Pour des milliers de ces matériaux, des diagrammes de diffraction des rayons X existent mais restent non résolus. Pour tenter de déchiffrer les structures de ces matériaux, Freedman et ses collègues ont formé un modèle d’apprentissage automatique sur les données d’une base de données appelée Materials Project, qui contient plus de 150 000 matériaux. Ils ont d’abord introduit des dizaines de milliers de ces matériaux dans un modèle existant capable de simuler les diagrammes de diffraction des rayons X. Ensuite, ils ont utilisé ces modèles pour entraîner leur IA, qu’ils appellent Crystalyze, afin de prédire les structures basées sur les modèles de rayons X.
Le modèle divise le processus de prédiction des structures en plusieurs sous-tâches. Il détermine d’abord la taille et la forme de la « boîte » du réseau ainsi que les atomes qui y entreront. Ensuite, il prédit la disposition des atomes dans la boîte. Pour chaque diagramme de diffraction, le modèle génère plusieurs structures possibles, qui peuvent être testées en introduisant les structures dans un modèle qui détermine les diagrammes de diffraction pour une structure donnée.
« Notre modèle est une IA générative, ce qui signifie qu’il génère quelque chose qu’il n’a jamais vu auparavant, ce qui nous permet de générer plusieurs suppositions différentes », explique Riesel. « Nous pouvons faire une centaine de suppositions, puis prédire à quoi devrait ressembler le modèle de poudre pour nos suppositions. Si l’entrée ressemble exactement à la sortie, alors nous savons que nous avons bien fait les choses.
Résoudre des structures inconnues
Les chercheurs ont testé le modèle sur plusieurs milliers de modèles de diffraction simulés du Materials Project. Ils l’ont également testé sur plus de 100 diagrammes de diffraction expérimentaux de la base de données RRUFF, qui contient des données de diffraction des rayons X sur poudre pour près de 14 000 minéraux cristallins naturels, qu’ils avaient exclus des données d’entraînement.

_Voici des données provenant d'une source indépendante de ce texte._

Lemma insert_desc_sorted x l : Sorted before l -> Sorted before (insert_desc x l).
Proof.
  induction 1 as [|y l Hl IH Hy]; cbn [insert_desc]; [repeat constructor|].
  destruct (Z.ltb_spec x.1 y.1) as [Hlt|Hge].
  - constructor; [assumption|]. apply insert_desc_hd; [|assumption].
    cbn. lia.
  - constructor; [now constructor|]. constructor. cbn. lia.
Qed.

Lemma sort_desc_sorted l : Sorted before (sort_desc l).
Proof.
  induction l as [|x l IH]; [constructor|].
  cbn [sort_desc foldr]. now apply insert_desc_sorted.
Qed.

(** Stability: among the elements of one score the order is kept. *)
Lemma insert_desc_stable s x l :
  filter (fun p : Z * string => p.1 = s) (insert_desc x l)
  = filter (fun p : Z * string => p.1 = s) (x :: l).
Proof.
  induction l as [|y l IH]; cbn [insert_desc]; [reflexivity|].
  destruct (Z.ltb_spec x.1 y.1) as [Hlt|Hge]; [|reflexivity].
  rewrite (filter_cons _ y), IH, !filter_cons.
  destruct (decide (y.1 = s)), (decide (x.1 = s)); try reflexivity. lia.
Qed.

Lemma sort_desc_stable s l :
  filter (fun p : Z * string => p.1 = s) (sort_desc l)
  = filter (fun p : Z * string => p.1 = s) l.
Proof.
  induction l as [|x l IH]; [reflexivity|].
  cbn [sort_desc foldr]. fold (sort_desc l).
  now rewrite insert_desc_stable, !filter_cons, IH.
Qed.

Lemma tagged_untag (l : list (Z * string)) :
  Forall (fun p => p.1 = score words p.2) l -> map tag (map snd l) = l.
Proof.
  induction 1 as [|[s t] l Hp _ IH]; [reflexivity|].
  cbn [map snd]. rewrite IH. cbn in *. now subst.
Qed.

Lemma sort_desc_tagged texts :
  Forall (fun p => p.1 = score words p.2) (sort_desc (map tag texts)).
Proof.
  rewrite sort_desc_perm. apply Forall_forall. intros p Hp.
  apply list_elem_of_fmap in Hp as (t & -> & _). reflexivity.
Qed.

Lemma filter_score_tag s l :
  map snd (filter (fun p : Z * string => p.1 = s) (map tag l))
  = filter (fun t => score words t = s) l.
Proof.
  induction l as [|t l IH]; [reflexivity|].
  cbn [map]. rewrite !filter_cons. cbn [fst].
  destruct (decide (score words t = s)); cbn [map snd]; now rewrite IH.
Qed.

Lemma sorted_untag (l : list string) :
  Sorted before (map tag l) ->
  Sorted (fun a b => (score words b <= score words a)%Z) l.
Proof.
  induction l as [|a l IH]; intros Hs; [constructor|].
  cbn [map] in Hs. apply Sorted_inv in Hs as [Hs Hhd].
  constructor; [now apply IH|].
  destruct l as [|b l]; constructor.
  cbn [map] in Hhd. apply HdRel_inv in Hhd. exact Hhd.
Qed.

Lemma ranked_perm texts : ranked words texts ≡ₚ filter hit texts.
Proof.
  unfold ranked. rewrite scored_texts_tagged, sort_desc_perm, map_map.
  cbn. now rewrite map_id.
Qed.

Lemma ranked_sorted texts :
  Sorted (fun a b => (score words b <= score words a)%Z) (ranked words texts).
Proof.
  unfold ranked. rewrite scored_texts_tagged.
  apply sorted_untag.
  rewrite (tagged_untag _ (sort_desc_tagged (filter hit texts))).
  apply sort_desc_sorted.
Qed.

Lemma ranked_stable s texts :
  filter (fun t => score words t = s) (ranked words texts)
  = filter (fun t => score words t = s) (filter hit texts).
Proof.
  unfold ranked. rewrite scored_texts_tagged.
  rewrite <- (filter_score_tag s (filter hit texts)).
  rewrite <- (sort_desc_stable s (map tag (filter hit texts))).
  rewrite <- (tagged_untag _ (sort_desc_tagged (filter hit texts))) at 2.
  now rewrite filter_score_tag.
Qed.
End Search.

Lemma slice_to_nonneg {A} (k : Z) (l : list A) :
  (0 <= k)%Z -> slice_to k l = take (Z.to_nat k) l.
Proof. intros Hk. unfold slice_to. destruct (Z.leb_spec 0 k); [reflexivity|lia]. Qed.

Lemma simple_text_search_take query texts k :
  (0 <= k)%Z ->
  simple_text_search query texts k = take (Z.to_nat k) (ranked (query_words query) texts).
Proof.
  intros Hk. unfold simple_text_search, ranked.
  rewrite slice_to_nonneg by assumption. symmetry. apply firstn_map.
Qed.

Lemma simple_text_search_prefix query texts k :
  simple_text_search query texts k `prefix_of` ranked (query_words query) texts.
Proof.
  unfold simple_text_search, ranked, slice_to.
  destruct (0 <=? k)%Z; rewrite <- firstn_map; apply prefix_take.
Qed.

(** C3.  [simple_text_search] returns the beginning of a ranking that
    holds exactly the texts with a positive score (each as often as it is
    given), in non-increasing order of score, texts of equal score in their
    given order; for a bound [k] that is not negative it returns the first
    [k] elements of that ranking.  A text whose score is zero is not
    returned. *)
Theorem simple_text_search_ranked query texts k :
  let words := query_words query in
  ∃ ranking,
    ranking ≡ₚ filter (fun text => (0 < score words text)%Z) texts
    ∧ Sorted (fun a b => (score words b <= score words a)%Z) ranking
    ∧ (∀ s, filter (fun text => score words text = s) ranking
            = filter (fun text => score words text = s)
                     (filter (fun text => (0 < score words text)%Z) texts))
    ∧ simple_text_search query texts k `prefix_of` ranking
    ∧ ((0 <= k)%Z -> simple_text_search query texts k = take (Z.to_nat k) ranking)
    ∧ (∀ text, score words text = 0%Z -> text ∉ simple_text_search query texts k).
Proof.
  intros words. exists (ranked words texts).
  split; [apply ranked_perm|]. split; [apply ranked_sorted|].
  split; [intros s; apply ranked_stable|].
  split; [apply simple_text_search_prefix|].
  split; [apply simple_text_search_take|].
  intros text Hzero Hin.
  destruct (simple_text_search_prefix query texts k) as [rest Hrest].
  assert (text ∈ ranked words texts) as Hranked
    by (unfold words; rewrite Hrest; apply elem_of_app; now left).
  rewrite ranked_perm in Hranked.
  apply list_elem_of_filter in Hranked as [Hpos _]. lia.
Qed.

Sur ces données, le modèle était précis environ 67 % du temps. Ensuite, ils ont commencé à tester le modèle sur des modèles de diffraction qui n’avaient pas été résolus auparavant. Ces données proviennent du Powder Diffraction File, qui contient des données de diffraction pour plus de 400 000 matériaux résolus et non résolus.
À l’aide de leur modèle, les chercheurs ont mis au point des structures pour plus de 100 de ces modèles jusqu’alors non résolus. Ils ont également utilisé leur modèle pour découvrir les structures de trois matériaux créés par le laboratoire de Freedman en forçant des éléments qui ne réagissent pas à la pression atmosphérique à former des composés sous haute pression. Cette approche peut être utilisée pour générer de nouveaux matériaux ayant des structures cristallines et des propriétés physiques radicalement différentes, même si leur composition chimique est la même.

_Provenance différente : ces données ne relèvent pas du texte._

(** * dividend_policy_checker: a shallow embedding and its contracts

    The development follows the package layout:
    - [PyStr], [PyVal]: the Python data the code manipulates (text as
      sequences of code points, parsed JSON as dynamically typed values);
    - [Net]: the one effect of the program, HTTP round trips, as a
      state-and-error monad over the log of issued requests;
    - [Dart]: dart.py ([_get_json], [build_corp_index], [search_filings]);
    - [Krx]: krx.py ([fetch_kospi200], [normalize_constituents]);
    - [Checker]: checker.py ([_matches_policy], [evaluate_company]). *)

From Stdlib Require Import ZArith NArith Lia String Ascii.
From Stdlib Require Import Floats.SpecFloat.
From stdpp Require Import base option list gmap.

Set Warnings "-register-all".
Local Open Scope Z_scope.

(* ===================================================================== *)
(** * Python text *)
(* ===================================================================== *)

(** A Python [str] is a sequence of Unicode code points. *)
Abbreviation pystr := (list N).

Module PyStr.

(** Source literals are written as UTF-8 text and decoded once; [py] is
    only a way to write literals and is not part of the program. *)
Fixpoint utf8_decode (bs : list N) (pending acc : N) : pystr :=
  match bs with
  | [] => []
  | b :: bs' =>
      if (pending =? 0)%N then
        if (b <? 128)%N then b :: utf8_decode bs' 0%N 0%N
        else if (b <? 224)%N then utf8_decode bs' 1%N (N.land b 31)
        else if (b <? 240)%N then utf8_decode bs' 2%N (N.land b 15)
        else utf8_decode bs' 3%N (N.land b 7)
      else
        let acc' := (acc * 64 + N.land b 63)%N in
        if (pending =? 1)%N then acc' :: utf8_decode bs' 0%N 0%N
        else utf8_decode bs' (pending - 1)%N acc'
  end.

Le graphite et le diamant, tous deux constitués de carbone pur, sont des exemples de tels matériaux. Les matériaux développés par Freedman, qui contiennent chacun du bismuth et un autre élément, pourraient être utiles dans la conception de nouveaux matériaux pour aimants permanents.
« Nous avons découvert de nombreux nouveaux matériaux à partir de données existantes et, plus important encore, avons résolu trois structures inconnues de notre laboratoire qui constituent les premières nouvelles phases binaires de ces combinaisons d’éléments », explique Freedman.

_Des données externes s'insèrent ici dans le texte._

Lemma join_contents_cons d ds :
  join_contents (d :: ds) = content_or_empty d +:+ join_contents ds.
Proof. unfold join_contents. cbn [map]. apply concat_empty_cons. Qed.

Lemma content_or_empty_first_delta chunk d :
  first_delta chunk = Some d -> content_or_empty d = chunk_content chunk.
Proof.
  unfold chunk_content, content_or_empty. intros ->.
  destruct d as [r [[|a text]|]]; reflexivity.
Qed.

(** [''.join(...)] over the collected deltas is the concatenation of the
    contents of the chunks they were taken from. *)
Lemma join_contents_chunks chunks : forall ds,
  map Some ds = map first_delta chunks ->
  join_contents ds = concat_contents chunks.
Proof.
  induction chunks as [|chunk chunks IH]; intros [|d ds] H; try discriminate.
  - reflexivity.
  - cbn in H. injection H as Hd Hds.
    rewrite join_contents_cons. cbn [concat_contents].
    rewrite (content_or_empty_first_delta chunk d) by (symmetry; exact Hd).
    rewrite (IH ds Hds). reflexivity.
Qed.

(** ** Cell 10 around its loop *)

Lemma consume_enters w msgs c m s :
  client (globals w) = Some c ->
  GPT_MODEL (globals w) = Some m ->
  open_stream (service w) (length (issued w)) c (stream_request m msgs) = inr s ->
  consume msgs w =
  match for_chunk_in s collect (loop_entry c m msgs w) with
  | (Ok _, w1) => report w1
  | (Raise e, w1) => (Raise e, w1)
  end.
Proof.
  intros Hc Hm Hs.
  unfold consume, mbind, M_bind, time_time, name, assign, modify, create_stream.
  cbn. rewrite Hc. cbn. rewrite Hm. cbn.
  unfold stream_request in Hs. rewrite Hs. cbn.
  reflexivity.
Qed.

Être capable de déterminer les structures de matériaux cristallins en poudre pourrait aider les chercheurs travaillant dans presque tous les domaines liés aux matériaux, selon l’équipe du MIT, qui a publié une interface Web pour le modèle sur crystalize.org.
La recherche a été financée par le Département américain de l’Énergie et la National Science Foundation.